The Blueprint of the Land

There is no river

but only sand

sand and no river

in the borderlands

There is no river

but only sand

sand and no river

it’s a fantasyland

There is no river

but only sand

sand and no river

in my motherland

There is no river

but only sand

sand and no river

like in Babylon

There is no river

but only sand

sand and no river

but only drugs, guns

and contraband

There is no river

but only sand

sand and no river

but only burritos, narcos

running cheap errands

There is no river

but only sand

sand and no river

but only

a militarized land

There is no river

but only sand

sand and no river

but only maquiladoras;

supply and demand

There is no river

but only sand

sand and no river

but only women

buried in the sand.

About the Author

Édgar J. Ulloa Luján

Édgar J. Ulloa Luján is a performance artist and poet from Ciudad Juárez, México. He founded a pioneer multimedia poetry blog (mijuaritos.wordpress.com), when his hometown was the most dangerous city of the world.
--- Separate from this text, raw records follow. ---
(* ===== verification/Sending.v ===== *)
(** * Sending (class [network] of node.cpp)

    The messages the node builds and to whom it sends them.  [socket.async_send_to]
    is an output; its completion handlers, which count and log, are not
    modelled. *)

From S2P Require Import Prelude Crypto Blocks Common Stats Store Ledger Votes Lmdb Versioning.
From S2P Require Import BlockStore Messages MultiIndex Node Peers NodeCaches.

Section sending.
Context `{NodeConfig, Lmdb, RandomPool, MultiIndex, Unordered, Wallets}.
Context `{Blake2b, Ed25519, LedgerConstants}.
Abbreviation N := node.

(** The datagram of a message. *)
Definition serialized (m : message_header * message) : M N bytes :=
  lift_outcome (message_serialize badem_network m.1 m.2).
Definition send_buffer (datagram : bytes) (to : endpoint) : M N unit := emit (Sent datagram to).

Definition send_keepalive (to : endpoint) : M N unit :=
  assert_ (match ep_address to with address_v6 _ => true | address_v4 _ => false end);;
  filled ← random_fill;
  datagram ← serialized (make_header mt_keepalive, Keepalive filled);
  send_buffer datagram to.

(** [node::send_keepalive]. *)
Definition node_send_keepalive (to : endpoint) : M N unit := send_keepalive (to_mapped to).

Definition confirm_send (datagram : bytes) (to : endpoint) : M N unit := send_buffer datagram to.
Definition republish (datagram : bytes) (to : endpoint) : M N unit := send_buffer datagram to.

(** [wallets::foreach_representative]: the accounts of unlocked wallets that
    carry weight; the key of each is fetched, and the source asserts that
    there is one.  [acc] is what the action's closure captured by reference. *)
Fixpoint each_key {A} (pubs : list u256) (fetch : u256 → option u256) (unlocked : bool)
    (action : u256 → u256 → A → M N A) (acc : A) : M N A :=
  match pubs with
  | [] => mret acc
  | pub :: pubs =>
      w ← ledger_weight pub;
      acc ← (if negb (is_zero w) && unlocked then
               match fetch pub with
               | Some prv => action pub prv acc
               | None => abort
               end
             else mret acc);
      each_key pubs fetch unlocked action acc
  end.
Fixpoint each_wallet {A} (items : list wallet) (action : u256 → u256 → A → M N A) (acc : A) : M N A :=
  match items with
  | [] => mret acc
  | w :: items =>
      acc ← each_key (w_accounts w) (w_fetch w) (w_unlocked w) action acc;
      each_wallet items action acc
  end.
Definition foreach_representative {A} (action : u256 → u256 → A → M N A) (acc : A) : M N A :=
  each_wallet wallet_items action acc.

(** A vote of each representative of the node for the block, sent to each
    endpoint; whether there was a representative. *)
Definition confirm_block (to : list endpoint) (b : block) : M N bool :=
  if enable_voting then
    foreach_representative (λ pub prv _,
      v ← on_store (vote_generate pub prv b);
      datagram ← serialized (make_confirm_ack v);
      each to (confirm_send datagram);;
      mret true) false
  else mret false.

Definition republish_block (b : block) : M N unit :=
  to ← list_fanout;
  voted ← confirm_block to b;
  if voted : bool then mret tt
  else
    datagram ← serialized (make_publish b);
    each to (republish datagram).

Definition republish_vote (v : vote) : M N unit :=
  datagram ← serialized (make_confirm_ack v);
  to ← list_fanout;
  each to (confirm_send datagram).

Definition send_confirm_req (to : endpoint) (b : block) : M N unit :=
  datagram ← serialized (make_confirm_req b);
  on_stats (stat.add stat.message stat.confirm_req stat.dir_out (U 8 1) false);;
  send_buffer datagram to.

(** The last ten endpoints now, the rest a little later. *)
Definition broadcast_confirm_req_base (b : block) (endpoints : list peer_information) (delay : Z) : M N unit :=
  let rest := take (length endpoints - 10)%nat endpoints in
  each (rev (drop (length endpoints - 10)%nat endpoints)) (λ i, send_confirm_req (pi_endpoint i) b);;
  if bool_decide (rest = []) then mret tt
  else
    t ← now;
    alarm_add (t + milliseconds delay) (Confirm_req_base b rest (delay + 50)).

Definition broadcast_confirm_req (b : block) : M N unit :=
  l ← representatives (2 ^ 64 - 1);
  broadcast_confirm_req_base b l 0.

(** [block_store::block_random] with the numbers it draws: first the region,
    then the hash to start from.  [GenerateWord32] takes 32-bit bounds. *)
Definition store_block_random : M N (option block) :=
  count ← on_store lmdb_block_count;
  region ← random_word32 0 ((uval (block_counts_sum count) - 1) mod 2 ^ 32);
  random ← random_block 32;
  on_store (block_random region (U 32 (be_val random))).

(** Asks endpoints about a random block, to see who votes for it. *)
Definition rep_query (to : list endpoint) : M N unit :=
  b ← store_block_random;
  match b with
  | None => abort
  | Some b =>
      rep_crawler_add (block_hash b);;
      each to (λ e, rep_request e;; send_confirm_req e b);;
      t ← now;
      alarm_add (t + seconds 5) (Crawler_remove (block_hash b))
  end.
End sending.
His performances negotiate border politics, cultural memory, trauma, immigration, and violence in addition to instigating audience and public participation. Ulloa received his BA in Literature at UTEP and his MFA in Creative Writing at New York University. He is pursuing a Ph.D. in Spanish Literature at Georgetown University. He has performed in PEN World Voices Festival–PEN America and México Now Festival in NYC and The Poetry Festival Expandible in México City. He participated in the 31st Ljubljana Biennial of Graphic Arts in Slovenia and SALTS in Switzerland at Work Off Paper exhibit, an art exhibition about how text function. Ulloa’s work was included by CONACULTA in the first national anthology of visual poetry in México. He was the 2016 Emerge-Surface-Be Poetry Fellow from the Poetry Project in NYC. He has participated virtually with Colombia and Spain reading poems online for audiences. Ulloa is currently studying a Ph.D program, his second year of Spanish Literature at Georgetown University.